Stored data
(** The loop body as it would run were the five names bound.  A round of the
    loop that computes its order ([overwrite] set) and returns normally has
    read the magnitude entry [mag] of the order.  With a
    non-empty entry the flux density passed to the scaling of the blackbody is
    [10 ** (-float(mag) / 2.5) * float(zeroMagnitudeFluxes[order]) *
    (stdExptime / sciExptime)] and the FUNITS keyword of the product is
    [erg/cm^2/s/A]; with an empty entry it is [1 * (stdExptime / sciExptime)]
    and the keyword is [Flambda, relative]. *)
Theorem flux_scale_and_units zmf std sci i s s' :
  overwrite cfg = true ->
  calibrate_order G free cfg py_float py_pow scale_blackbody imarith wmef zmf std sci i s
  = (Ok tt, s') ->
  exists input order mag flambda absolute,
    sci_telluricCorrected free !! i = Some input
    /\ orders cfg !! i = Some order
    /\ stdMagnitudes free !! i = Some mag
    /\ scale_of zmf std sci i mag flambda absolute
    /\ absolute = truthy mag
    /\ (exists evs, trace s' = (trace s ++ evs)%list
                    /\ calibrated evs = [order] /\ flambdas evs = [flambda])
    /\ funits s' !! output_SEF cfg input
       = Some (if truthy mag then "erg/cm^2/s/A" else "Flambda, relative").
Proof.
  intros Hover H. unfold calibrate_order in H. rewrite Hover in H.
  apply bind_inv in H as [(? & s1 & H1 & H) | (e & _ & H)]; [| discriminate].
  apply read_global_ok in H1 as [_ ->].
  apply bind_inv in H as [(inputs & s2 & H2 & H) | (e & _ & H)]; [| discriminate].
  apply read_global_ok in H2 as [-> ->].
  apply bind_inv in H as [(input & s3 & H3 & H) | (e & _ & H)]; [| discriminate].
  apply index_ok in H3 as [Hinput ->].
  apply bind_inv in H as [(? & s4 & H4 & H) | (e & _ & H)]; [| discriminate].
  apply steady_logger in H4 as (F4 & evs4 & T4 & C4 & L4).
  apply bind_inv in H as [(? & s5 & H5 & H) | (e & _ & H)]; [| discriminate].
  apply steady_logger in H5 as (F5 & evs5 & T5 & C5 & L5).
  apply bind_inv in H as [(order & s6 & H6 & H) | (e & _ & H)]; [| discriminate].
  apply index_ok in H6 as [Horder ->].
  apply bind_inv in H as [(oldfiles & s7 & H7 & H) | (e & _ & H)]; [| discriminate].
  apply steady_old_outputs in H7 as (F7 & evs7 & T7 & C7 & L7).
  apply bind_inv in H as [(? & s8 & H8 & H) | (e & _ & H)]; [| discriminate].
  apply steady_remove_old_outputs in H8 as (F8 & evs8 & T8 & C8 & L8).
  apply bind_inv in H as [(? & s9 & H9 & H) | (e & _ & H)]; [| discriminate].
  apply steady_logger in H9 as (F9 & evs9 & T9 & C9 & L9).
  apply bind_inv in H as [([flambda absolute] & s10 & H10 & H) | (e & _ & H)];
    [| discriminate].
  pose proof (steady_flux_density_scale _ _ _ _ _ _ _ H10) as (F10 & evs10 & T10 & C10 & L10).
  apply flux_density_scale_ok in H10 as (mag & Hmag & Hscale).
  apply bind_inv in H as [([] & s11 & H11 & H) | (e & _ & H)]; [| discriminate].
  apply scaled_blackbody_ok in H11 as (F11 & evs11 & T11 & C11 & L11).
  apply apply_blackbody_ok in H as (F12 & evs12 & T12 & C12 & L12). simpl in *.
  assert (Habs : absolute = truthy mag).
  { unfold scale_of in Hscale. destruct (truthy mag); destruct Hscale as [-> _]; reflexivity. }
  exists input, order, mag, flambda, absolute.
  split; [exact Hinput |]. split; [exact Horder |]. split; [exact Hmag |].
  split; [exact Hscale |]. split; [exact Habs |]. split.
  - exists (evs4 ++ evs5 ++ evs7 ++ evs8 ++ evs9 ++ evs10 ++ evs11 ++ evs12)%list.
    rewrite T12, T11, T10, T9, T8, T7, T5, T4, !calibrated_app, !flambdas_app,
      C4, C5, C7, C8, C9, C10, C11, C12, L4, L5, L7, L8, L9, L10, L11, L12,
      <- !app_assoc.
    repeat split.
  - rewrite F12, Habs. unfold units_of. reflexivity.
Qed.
--
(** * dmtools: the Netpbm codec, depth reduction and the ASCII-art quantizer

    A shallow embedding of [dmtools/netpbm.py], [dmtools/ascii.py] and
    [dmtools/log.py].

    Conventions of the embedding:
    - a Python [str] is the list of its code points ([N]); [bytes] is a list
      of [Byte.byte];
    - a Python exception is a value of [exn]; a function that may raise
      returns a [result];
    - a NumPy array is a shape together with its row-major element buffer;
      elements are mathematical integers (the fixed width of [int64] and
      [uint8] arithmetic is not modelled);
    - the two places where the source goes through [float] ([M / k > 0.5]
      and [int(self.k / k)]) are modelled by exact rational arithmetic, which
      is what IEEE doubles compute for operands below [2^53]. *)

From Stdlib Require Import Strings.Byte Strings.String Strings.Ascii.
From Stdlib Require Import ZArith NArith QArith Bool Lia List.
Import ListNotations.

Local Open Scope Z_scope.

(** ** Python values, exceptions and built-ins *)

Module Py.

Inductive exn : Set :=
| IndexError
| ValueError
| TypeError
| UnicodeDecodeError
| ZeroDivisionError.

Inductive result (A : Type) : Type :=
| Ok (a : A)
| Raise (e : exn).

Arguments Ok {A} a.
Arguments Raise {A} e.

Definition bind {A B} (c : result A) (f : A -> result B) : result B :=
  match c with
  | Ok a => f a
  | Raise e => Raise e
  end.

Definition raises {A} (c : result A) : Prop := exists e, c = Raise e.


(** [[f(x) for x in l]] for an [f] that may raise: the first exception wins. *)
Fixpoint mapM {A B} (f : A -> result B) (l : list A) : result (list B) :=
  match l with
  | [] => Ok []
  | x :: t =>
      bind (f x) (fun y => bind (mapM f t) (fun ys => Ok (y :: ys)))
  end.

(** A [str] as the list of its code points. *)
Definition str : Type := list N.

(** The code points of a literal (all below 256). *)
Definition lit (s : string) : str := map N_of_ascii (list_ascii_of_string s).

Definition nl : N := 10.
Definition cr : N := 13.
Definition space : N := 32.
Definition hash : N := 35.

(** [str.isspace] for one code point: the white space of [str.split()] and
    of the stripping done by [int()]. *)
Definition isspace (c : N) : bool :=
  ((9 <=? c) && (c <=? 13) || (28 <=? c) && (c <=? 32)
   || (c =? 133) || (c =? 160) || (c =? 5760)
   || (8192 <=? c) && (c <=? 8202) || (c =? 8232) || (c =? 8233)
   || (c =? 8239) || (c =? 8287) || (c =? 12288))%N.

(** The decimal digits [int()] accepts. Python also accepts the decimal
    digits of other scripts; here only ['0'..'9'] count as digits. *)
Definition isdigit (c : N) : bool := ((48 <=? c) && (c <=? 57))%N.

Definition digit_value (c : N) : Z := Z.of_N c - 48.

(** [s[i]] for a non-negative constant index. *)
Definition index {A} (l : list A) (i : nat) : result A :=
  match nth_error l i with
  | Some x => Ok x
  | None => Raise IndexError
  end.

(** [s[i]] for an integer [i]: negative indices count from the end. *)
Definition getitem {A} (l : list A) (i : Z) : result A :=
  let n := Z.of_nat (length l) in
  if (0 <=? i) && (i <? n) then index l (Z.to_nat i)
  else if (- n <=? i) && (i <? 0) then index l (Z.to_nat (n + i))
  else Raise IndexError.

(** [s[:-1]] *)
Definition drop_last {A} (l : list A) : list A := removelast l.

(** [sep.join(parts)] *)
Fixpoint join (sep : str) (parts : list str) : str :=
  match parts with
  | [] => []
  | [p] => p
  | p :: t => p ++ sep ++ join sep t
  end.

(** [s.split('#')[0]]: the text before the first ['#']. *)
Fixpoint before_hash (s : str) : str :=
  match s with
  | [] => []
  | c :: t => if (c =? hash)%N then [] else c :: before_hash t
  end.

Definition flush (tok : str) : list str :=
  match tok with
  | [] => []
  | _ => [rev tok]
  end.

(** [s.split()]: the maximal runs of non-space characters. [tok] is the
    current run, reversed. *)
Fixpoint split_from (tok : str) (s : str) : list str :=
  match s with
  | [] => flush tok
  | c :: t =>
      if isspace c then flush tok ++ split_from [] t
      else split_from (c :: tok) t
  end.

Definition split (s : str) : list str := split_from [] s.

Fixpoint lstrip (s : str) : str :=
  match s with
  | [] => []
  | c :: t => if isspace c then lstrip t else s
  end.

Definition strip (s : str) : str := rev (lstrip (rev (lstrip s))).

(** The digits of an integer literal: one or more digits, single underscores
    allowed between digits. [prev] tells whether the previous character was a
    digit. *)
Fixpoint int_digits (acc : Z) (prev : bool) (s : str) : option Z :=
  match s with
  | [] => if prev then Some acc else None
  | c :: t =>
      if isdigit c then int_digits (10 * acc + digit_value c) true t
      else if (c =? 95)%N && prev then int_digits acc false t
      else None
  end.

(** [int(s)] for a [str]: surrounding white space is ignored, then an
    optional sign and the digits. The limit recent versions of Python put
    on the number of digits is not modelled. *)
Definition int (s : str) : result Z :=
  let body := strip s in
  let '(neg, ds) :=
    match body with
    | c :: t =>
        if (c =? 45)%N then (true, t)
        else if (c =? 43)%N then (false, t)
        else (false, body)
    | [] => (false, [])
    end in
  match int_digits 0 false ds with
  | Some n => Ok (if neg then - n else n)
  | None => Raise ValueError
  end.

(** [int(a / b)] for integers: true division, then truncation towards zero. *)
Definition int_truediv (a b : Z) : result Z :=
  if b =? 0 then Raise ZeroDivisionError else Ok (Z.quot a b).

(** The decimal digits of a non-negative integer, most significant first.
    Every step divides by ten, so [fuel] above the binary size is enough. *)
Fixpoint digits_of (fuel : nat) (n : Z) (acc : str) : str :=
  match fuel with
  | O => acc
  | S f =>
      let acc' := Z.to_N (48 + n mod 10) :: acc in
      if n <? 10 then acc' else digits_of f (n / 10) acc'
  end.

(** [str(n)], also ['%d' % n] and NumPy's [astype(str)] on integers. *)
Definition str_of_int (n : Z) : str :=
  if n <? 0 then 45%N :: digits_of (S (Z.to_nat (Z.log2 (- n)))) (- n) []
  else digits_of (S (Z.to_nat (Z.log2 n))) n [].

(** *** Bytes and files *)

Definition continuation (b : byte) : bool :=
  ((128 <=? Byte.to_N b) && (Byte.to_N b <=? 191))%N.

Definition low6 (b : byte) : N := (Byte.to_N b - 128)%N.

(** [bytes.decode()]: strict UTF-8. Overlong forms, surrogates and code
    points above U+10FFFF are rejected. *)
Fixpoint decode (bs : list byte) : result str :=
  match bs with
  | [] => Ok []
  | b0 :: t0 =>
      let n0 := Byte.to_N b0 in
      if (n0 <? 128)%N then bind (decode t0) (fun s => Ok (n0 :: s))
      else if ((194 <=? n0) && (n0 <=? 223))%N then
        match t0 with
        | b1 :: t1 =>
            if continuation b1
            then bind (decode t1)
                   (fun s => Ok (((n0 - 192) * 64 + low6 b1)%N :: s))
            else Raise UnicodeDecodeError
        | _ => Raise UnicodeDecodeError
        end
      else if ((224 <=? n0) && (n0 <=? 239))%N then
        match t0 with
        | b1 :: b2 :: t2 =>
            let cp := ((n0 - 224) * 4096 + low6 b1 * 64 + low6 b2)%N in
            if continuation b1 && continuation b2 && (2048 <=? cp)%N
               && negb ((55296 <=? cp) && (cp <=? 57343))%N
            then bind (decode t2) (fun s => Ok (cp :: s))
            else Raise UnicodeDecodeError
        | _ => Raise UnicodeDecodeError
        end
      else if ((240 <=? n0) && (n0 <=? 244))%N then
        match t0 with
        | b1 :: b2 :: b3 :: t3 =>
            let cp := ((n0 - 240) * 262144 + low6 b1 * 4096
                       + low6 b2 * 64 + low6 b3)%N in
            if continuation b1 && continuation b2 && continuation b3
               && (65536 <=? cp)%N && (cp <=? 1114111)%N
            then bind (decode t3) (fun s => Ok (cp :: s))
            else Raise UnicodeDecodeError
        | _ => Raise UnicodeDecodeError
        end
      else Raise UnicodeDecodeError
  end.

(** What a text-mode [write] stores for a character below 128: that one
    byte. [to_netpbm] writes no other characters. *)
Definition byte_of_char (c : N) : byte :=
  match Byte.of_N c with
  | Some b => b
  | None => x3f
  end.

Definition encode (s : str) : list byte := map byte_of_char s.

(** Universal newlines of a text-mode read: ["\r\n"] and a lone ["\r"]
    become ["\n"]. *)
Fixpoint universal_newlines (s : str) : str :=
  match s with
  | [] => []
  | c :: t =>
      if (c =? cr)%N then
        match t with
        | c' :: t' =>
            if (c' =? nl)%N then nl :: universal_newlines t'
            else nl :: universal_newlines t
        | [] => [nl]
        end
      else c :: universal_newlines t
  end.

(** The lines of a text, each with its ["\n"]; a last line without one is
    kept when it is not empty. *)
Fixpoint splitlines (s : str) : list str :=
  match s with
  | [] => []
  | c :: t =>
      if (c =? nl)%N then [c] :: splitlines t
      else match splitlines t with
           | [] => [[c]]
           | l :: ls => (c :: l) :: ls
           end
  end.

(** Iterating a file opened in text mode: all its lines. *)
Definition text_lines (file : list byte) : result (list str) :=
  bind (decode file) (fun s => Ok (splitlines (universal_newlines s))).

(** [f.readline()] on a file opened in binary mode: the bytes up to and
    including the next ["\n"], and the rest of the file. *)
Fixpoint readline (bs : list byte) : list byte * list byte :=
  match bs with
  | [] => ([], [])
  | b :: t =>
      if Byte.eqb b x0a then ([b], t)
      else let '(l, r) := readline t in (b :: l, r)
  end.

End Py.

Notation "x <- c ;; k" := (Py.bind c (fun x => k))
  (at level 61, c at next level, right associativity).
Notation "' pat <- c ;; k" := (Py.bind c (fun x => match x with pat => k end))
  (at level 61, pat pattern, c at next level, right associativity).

Exercise prompt ▸ Return, with no change at all, every line in the entries above from the line containing "Definition flush (tok" through the line containing "on the number".

Completed task ▸
Definition flush (tok : str) : list str :=
  match tok with
  | [] => []
  | _ => [rev tok]
  end.

(** [s.split()]: the maximal runs of non-space characters. [tok] is the
    current run, reversed. *)
Fixpoint split_from (tok : str) (s : str) : list str :=
  match s with
  | [] => flush tok
  | c :: t =>
      if isspace c then flush tok ++ split_from [] t
      else split_from (c :: tok) t
  end.

Definition split (s : str) : list str := split_from [] s.

Fixpoint lstrip (s : str) : str :=
  match s with
  | [] => []
  | c :: t => if isspace c then lstrip t else s
  end.

Definition strip (s : str) : str := rev (lstrip (rev (lstrip s))).

(** The digits of an integer literal: one or more digits, single underscores
    allowed between digits. [prev] tells whether the previous character was a
    digit. *)
Fixpoint int_digits (acc : Z) (prev : bool) (s : str) : option Z :=
  match s with
  | [] => if prev then Some acc else None
  | c :: t =>
      if isdigit c then int_digits (10 * acc + digit_value c) true t
      else if (c =? 95)%N && prev then int_digits acc false t
      else None
  end.

(** [int(s)] for a [str]: surrounding white space is ignored, then an
    optional sign and the digits. The limit recent versions of Python put
    on the number of digits is not modelled. *)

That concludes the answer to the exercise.